Effect of Carbon Content in Wheat Straw Biochar on N2O and CO2 Emissions and Pakchoi Productivity Under Different Soil Moisture Conditions

Agricultural soils are a primary source of greenhouse gas (GHG) emissions. Biochar is commonly used as a soil amendment to prevent climate change by reducing GHG production, increasing soil carbon storage, improving soil moisture retention, and enhancing crop productivity. However, the impact of biochar’s carbon content under subsurface drip irrigation (SDI) has not been well studied.
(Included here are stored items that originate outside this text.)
(** The defining property of the result: the paths agree below it, and it
    is the bound or a position where they differ. *)
Lemma commonPrefixLength_spec :
  let k := commonPrefixLength a b in
  0 <= k <= Z.min (bitLength a) (bitLength b)
  /\ (forall i, 0 <= i < k -> bit a i = bit b i)
  /\ (k < Z.min (bitLength a) (bitLength b) -> bit a k <> bit b k).
Proof.
  pose proof intersecting_range as HI.
  unfold commonPrefixLength.
  set (I := Z.min (bitLength a) (bitLength b)) in *.
  set (r1 := advanceBytes _ a b I 0).
  assert (I <= bitLength a /\ I <= bitLength b) as [HIa HIb] by (unfold I; lia).
  assert (forall i, 0 <= i < 0 -> bit a i = bit b i) as Hnone by (intros; lia).
  destruct (advanceBytes_spec a b I (Z.to_nat (JS.shr I 3)) 0
              HI HIa HIb ltac:(lia) eq_refl Hnone) as [Hr1 Hagree1].
  fold r1 in Hr1, Hagree1.
  destruct (advanceBits_spec a b I (Z.to_nat (I - r1)) r1 ltac:(lia))
    as (H1 & H2 & H3 & H4).
  cbn. repeat split; try lia; auto.
  intros i Hi. destruct (Z.lt_ge_cases i r1); [apply Hagree1 | apply H3]; lia.
Qed.

Lemma scanBits_spec :
  let k := scanBits a b in
  0 <= k <= Z.min (bitLength a) (bitLength b)
  /\ (forall i, 0 <= i < k -> bit a i = bit b i)
  /\ (k < Z.min (bitLength a) (bitLength b) -> bit a k <> bit b k).
Proof.
  pose proof intersecting_range as HI.
  unfold scanBits.
  set (I := Z.min (bitLength a) (bitLength b)) in *.
  destruct (advanceBits_spec a b I (Z.to_nat I) 0 ltac:(lia))
    as (H1 & H2 & H3 & H4).
  cbn. repeat split; try lia; auto.
Qed.

(** The property determines the result. *)
Lemma prefix_length_unique k k' :
  0 <= k <= Z.min (bitLength a) (bitLength b) ->
  (forall i, 0 <= i < k -> bit a i = bit b i) ->
  (k < Z.min (bitLength a) (bitLength b) -> bit a k <> bit b k) ->
  0 <= k' <= Z.min (bitLength a) (bitLength b) ->
  (forall i, 0 <= i < k' -> bit a i = bit b i) ->
  k' <= k.
Proof.
  intros Hk Hagree Hdiff Hk' Hagree'.
  destruct (Z.le_gt_cases k' k) as [|Hgt]; [assumption|].
  exfalso. apply Hdiff; [lia|]. apply Hagree'. lia.
Qed.

Lemma commonPrefixLength_unique k :
  0 <= k <= Z.min (bitLength a) (bitLength b) ->
  (forall i, 0 <= i < k -> bit a i = bit b i) ->
  (k < Z.min (bitLength a) (bitLength b) -> bit a k <> bit b k) ->
  commonPrefixLength a b = k.
Proof.
  intros Hk Hagree Hdiff.
  destruct commonPrefixLength_spec as (H1 & H2 & H3).
  apply Z.le_antisymm.
  - apply (prefix_length_unique k); auto.
  - apply (prefix_length_unique (commonPrefixLength a b)); auto.
Qed.

End CommonPrefix.

Lemma commonPrefixLength_sym a b :
  wf a -> wf b -> commonPrefixLength a b = commonPrefixLength b a.
Proof.
  intros Ha Hb.
  destruct (commonPrefixLength_spec b a Hb Ha) as (H1 & H2 & H3).
  apply commonPrefixLength_unique; auto.
  - lia.
  - intros i Hi. symmetry. auto.
  - intros Hlt Heq. apply H3; [lia | auto].
Qed.

(** ** The order *)

Lemma bit_01 p i :
  0 <= i < bitLength p -> bit p i = Some 0 \/ bit p i = Some 1.
Proof.
  intros H. rewrite bit_in_range by lia. destruct (keyBit _ _); auto.
Qed.

(** The value of [compare] on paths of the data model. *)
Lemma compare_cases a b :
  wf a -> wf b ->
  let k := commonPrefixLength a b in
  (k = Z.min (bitLength a) (bitLength b)
   /\ compare a b = Some (Z.sgn (bitLength a - bitLength b)))
  \/ (k < bitLength a /\ k < bitLength b
      /\ bit a k = Some 0 /\ bit b k = Some 1 /\ compare a b = Some (-1))
  \/ (k < bitLength a /\ k < bitLength b
      /\ bit a k = Some 1 /\ bit b k = Some 0 /\ compare a b = Some 1).
Proof.
  intros Ha Hb.
  destruct (commonPrefixLength_spec a b Ha Hb) as (H1 & H2 & H3).
  unfold compare, JS.sign. cbn zeta.
  destruct (Z.eqb_spec (commonPrefixLength a b)
                       (Z.min (bitLength a) (bitLength b))) as [E|E].
  - left. auto.
  - right.
    assert (commonPrefixLength a b < Z.min (bitLength a) (bitLength b)) as Hlt by lia.
    specialize (H3 Hlt).
    destruct (bit_01 a (commonPrefixLength a b) ltac:(lia)) as [Ea|Ea],
             (bit_01 b (commonPrefixLength a b) ltac:(lia)) as [Eb|Eb];
      try (exfalso; apply H3; congruence).
    + left. rewrite Ea, Eb. repeat split; auto; lia.
    + right. rewrite Ea, Eb. repeat split; auto; lia.
Qed.

Lemma compare_defined a b :
  wf a -> wf b -> exists x, compare a b = Some x /\ -1 <= x <= 1.
Proof.
  intros Ha Hb.
  destruct (compare_cases a b Ha Hb) as [(_ & E)|[(_ & _ & _ & _ & E)|(_ & _ & _ & _ & E)]];
    rewrite E; eexists; (split; [reflexivity | lia]).
Qed.

Lemma compare_neg_precedes a b :
  wf a -> wf b ->
  ((exists x, compare a b = Some x /\ x < 0) <-> precedes a b).
Proof.
  intros Ha Hb.
  pose proof (wf_bitLength a Ha) as La. pose proof (wf_bitLength b Hb) as Lb.
  destruct (commonPrefixLength_spec a b Ha Hb) as (H1 & H2 & H3).
  split.
  - intros (x & Hx & Hneg).
    exists (commonPrefixLength a b).
    destruct (compare_cases a b Ha Hb)
      as [(E1 & E2)|[(E1 & E2 & E3 & E4 & E5)|(E1 & E2 & E3 & E4 & E5)]].
    + rewrite E2 in Hx. injection Hx as <-.
      repeat split; try lia; auto.
    + repeat split; try lia; auto.
    + rewrite E5 in Hx. injection Hx as <-. lia.
  - intros (k & Hk0 & Hka & Hkb & Hagree & Hcase).
    assert (commonPrefixLength a b = k) as Ek.
    { apply commonPrefixLength_unique; auto; [lia|].
      intros Hlt. destruct Hcase as [?|(_ & _ & E0 & E1)]; [lia | congruence]. }
    destruct (compare_cases a b Ha Hb)
      as [(E1 & E2)|[(E1 & E2 & E3 & E4 & E5)|(E1 & E2 & E3 & E4 & E5)]].
    + exists (Z.sgn (bitLength a - bitLength b)). split; [assumption|].
      destruct Hcase as [?|?]; lia.
    + exists (-1). split; [assumption | lia].
    + exfalso. rewrite Ek in *.
      destruct Hcase as [?|(_ & _ & E0 & _)]; [lia | congruence].
Qed.
(** X7 at a finished job followed by a running one: the poll returns the
    empty list without asking for the third job. *)
Lemma geohaz_batch_returns_empty_list_witness :
  poll_geohaz_job_batch_to_completion K0 api0 1000 [1; 2; 3] 20 600
    (world0 [finished_reply; running; finished_reply])
  = (Ok [],
     after_fetches (world0 [finished_reply; running; finished_reply])
       [finished_reply; running] [finished_reply]
       [geohaz_request K0 api0 1; geohaz_request K0 api0 2]).
Proof.
  refine (geohaz_batch_returns_empty_list K0 api0 1000 [1] 2 [3] 20 600
            (world0 [finished_reply; running; finished_reply])
            [finished_reply] running [finished_reply]
            _ _ _ _ _ eq_refl _ _ eq_refl); try lia.
  - discriminate.
  - repeat constructor.
  - repeat constructor;
      exists finished, [("status", JStr "FINISHED"); ("progress", JInt 100)],
        (JStr "FINISHED"); repeat split.
  - exists running_response, [("status", JStr "RUNNING"); ("progress", JInt 10)],
      (JStr "RUNNING"). repeat split.
Defined.

(** X8 at three workflows listed in pages of two and one. *)
Lemma batch_poll_collects_pages_witness :
  poll_import_job_batch_to_completion K0 api0 1000 [1; 2; 3] 20 600 short_pages
    = (Ok [status_record "FINISHED" 100; status_record "FAILED" 40;
           status_record "CANCELLED" 0],
       after_fetches short_pages (script short_pages) []
         [page_request K0 api0 [1; 2; 3] 100 0; page_request K0 api0 [1; 2; 3] 100 100]).
Proof.
  refine (proj1 (batch_poll_collects_pages K0 api0 1000 [1; 2; 3] 20 600 3 short_pages
                   [json_reply 5 (listing 3 [status_record "FINISHED" 100;
                                             status_record "FAILED" 40])]
                   [[status_record "FINISHED" 100; status_record "FAILED" 40]]
                   (json_reply 5 (listing 3 [status_record "CANCELLED" 0])) []
                   (mkResponse 200 [] EmptyString
                      (Some (listing 3 [status_record "CANCELLED" 0])))
                   [("totalMatchCount", JInt 3);
                    ("workflows", JArr [status_record "CANCELLED" 0])]
                   [status_record "CANCELLED" 0]
                   _ _ _ eq_refl _ (conj eq_refl (conj eq_refl eq_refl))
                   (conj eq_refl eq_refl) _ _ _)); try lia; try (cbn; lia).
  - discriminate.
  - constructor; [| constructor].
    exists (mkResponse 200 [] EmptyString
              (Some (listing 3 [status_record "FINISHED" 100; status_record "FAILED" 40]))),
      [("totalMatchCount", JInt 3);
       ("workflows", JArr [status_record "FINISHED" 100; status_record "FAILED" 40])].
    repeat split.
  - repeat constructor.
    + exists [("status", JStr "FINISHED"); ("progress", JInt 100)]. now split.
    + exists [("status", JStr "FAILED"); ("progress", JInt 40)]. now split.
    + exists [("status", JStr "CANCELLED"); ("progress", JInt 0)]. now split.
Defined.

(** X9 at a listing that reports three workflows and delivers none. *)
Lemma batch_tick_pages_without_timeout_witness :
  poll_workflow_batch_to_completion K0 api0 1000 [1; 2; 3] 20 600 empty_pages
    = (Exhausted,
       after_fetches empty_pages (script empty_pages) []
         [page_request K0 api0 [1; 2; 3] 100 0; page_request K0 api0 [1; 2; 3] 100 100]).
Proof.
  refine (proj1 (batch_tick_pages_without_timeout K0 api0 1000 [1; 2; 3] 20 600 3
                   empty_pages [[]; []] _ _ _ _ _)); try lia; try (cbn; lia).
  - discriminate.
  - repeat constructor;
      exists (mkResponse 200 [] EmptyString (Some (listing 3 []))),
        [("totalMatchCount", JInt 3); ("workflows", JArr [])]; repeat split.
Defined.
Here, we investigated the effect of different carbon (C) contents in wheat biochar under different SDI depths on soil nitrous oxide (N2O), carbon dioxide (CO2), soil moisture distribution, and Pakchoi productivity. A pot experiment was conducted using three SDI depths, emitters buried at 0.05, 0.10, and 0.15 m below the soil’s surface, and three levels of C content named zero biochar (CK), 50% C (low (L)), and 95% C (high (H)) in greenhouse cultivation. The findings showed biochar significantly decreased N2O and CO2 emissions. Compared to CK, the L and H treatments decreased N2O by (18.20, 28.14%), (16.65, 17.51%), and 11.05, 18.65%) under SDI5, SDI10, and SDI15, respectively. Similarly, the L and H treatments decreased CO2 by (8.05, 31.46%), (6.96, 28.88%), and (2.97, 7.89%) under SDI5, SDI10, and SDI15, respectively. Compared to CK, L and H increased soil moisture content. All plant growth parameters and yield traits were enhanced under SDI5. In summary, biochar addition significantly decreased soil N2O and CO2 emissions compared to CK, and increased growth performance and yield, and maintained soil moisture content. The H treatment significantly reduced N2O and CO2 emissions, increased plant growth and yield, and maintained soil moisture content compared to the L treatment. Soil moisture was reduced vertically and horizontally with increased radial distance from the emitter.